■ **EXERCISE DETAILS**: Go to the line containing "Lemma ids_l4_other s" in the records below and print it and every following line exactly, on through the line containing "intros Hi. destruct", then stop.

■ **DATA PROVIDED**:

##########

Lemma sets_room : mn + len <= mx + 1 /\ 0 <= mn /\ mx < n_cells.
Proof.
  pose proof (pc_bounds _ _ _ _ _ P). pose proof (pc_len _ _ _ _ _ P).
  pose proof (sets_fit l2 qs mn mx (pc_in _ _ _ _ _ P) (pc_nodup _ _ _ _ _ P)) as Hf. rewrite length_fmap in Hf.
  assert (0 < len) by (pose proof (ub_some _ _ _ _ U); destruct sets; [done|simpl; lia]). lia.
Qed.

(** The sequences listed by a cell that is not one of the sets'. *)
Lemma ids_l4_other s i : ~ mn <= i < mn + len ->
  (s ∈ seq_id (cell l4 i) <-> (forall k, ~ inset k s) /\ 0 <= tail (cell l1 s) /\ tail (cell l1 s) = from i).
Proof.
  intros Hi. destruct (st_other _ _ _ _ _ _ S i Hi) as [_ ->]. destruct (ga_state _ _ _ _ _ _ _ _ G i) as (_ & _ & ->).
  rewrite (pc_ids _ _ _ _ _ P). split.
  - intros (Hf & Et & H0). assert (Hno : forall k, ~ inset k s).
    { intros k Hs. pose proof (in_set_lt k s Hs) as Hlt. destruct (in_sets_cases k s Hs) as [(q & rest & Hk & ->)|Hr]; [|rewrite Hrest in H0 by done; lia].
      assert (Eq : tail (cell l3 q) = mn + Z.of_nat k).
      { apply (ga_done _ _ _ _ _ _ _ _ G k q); [by rewrite length_fmap|]. by rewrite list_lookup_fmap, Hk. }
      rewrite (ga_tail _ _ _ _ _ _ _ _ G), Et, (ga_to _ _ _ _ _ _ _ _ G) in Eq. lia. }
    split_and!; [done..|]. rewrite <- Et. symmetry. apply (pc_tail _ _ _ _ _ P).
    intros (k & q & rest & Hk & ->)%in_qs. apply (Hno k). exists q, rest. split; [done|left].
  - intros (Hno & H0 & Et). assert (E2 : tail (cell l2 s) = tail (cell l1 s)).
    { apply (pc_tail _ _ _ _ _ P). intros (k & q & rest & Hk & ->)%in_qs. apply (Hno k). exists q, rest. split; [done|left]. }
    split_and!; [lia|congruence|done].
Qed.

##########

■ **EXERCISE ANSWER**:
Lemma ids_l4_other s i : ~ mn <= i < mn + len ->
  (s ∈ seq_id (cell l4 i) <-> (forall k, ~ inset k s) /\ 0 <= tail (cell l1 s) /\ tail (cell l1 s) = from i).
Proof.
  intros Hi. destruct (st_other _ _ _ _ _ _ S i Hi) as [_ ->]. destruct (ga_state _ _ _ _ _ _ _ _ G i) as (_ & _ & ->).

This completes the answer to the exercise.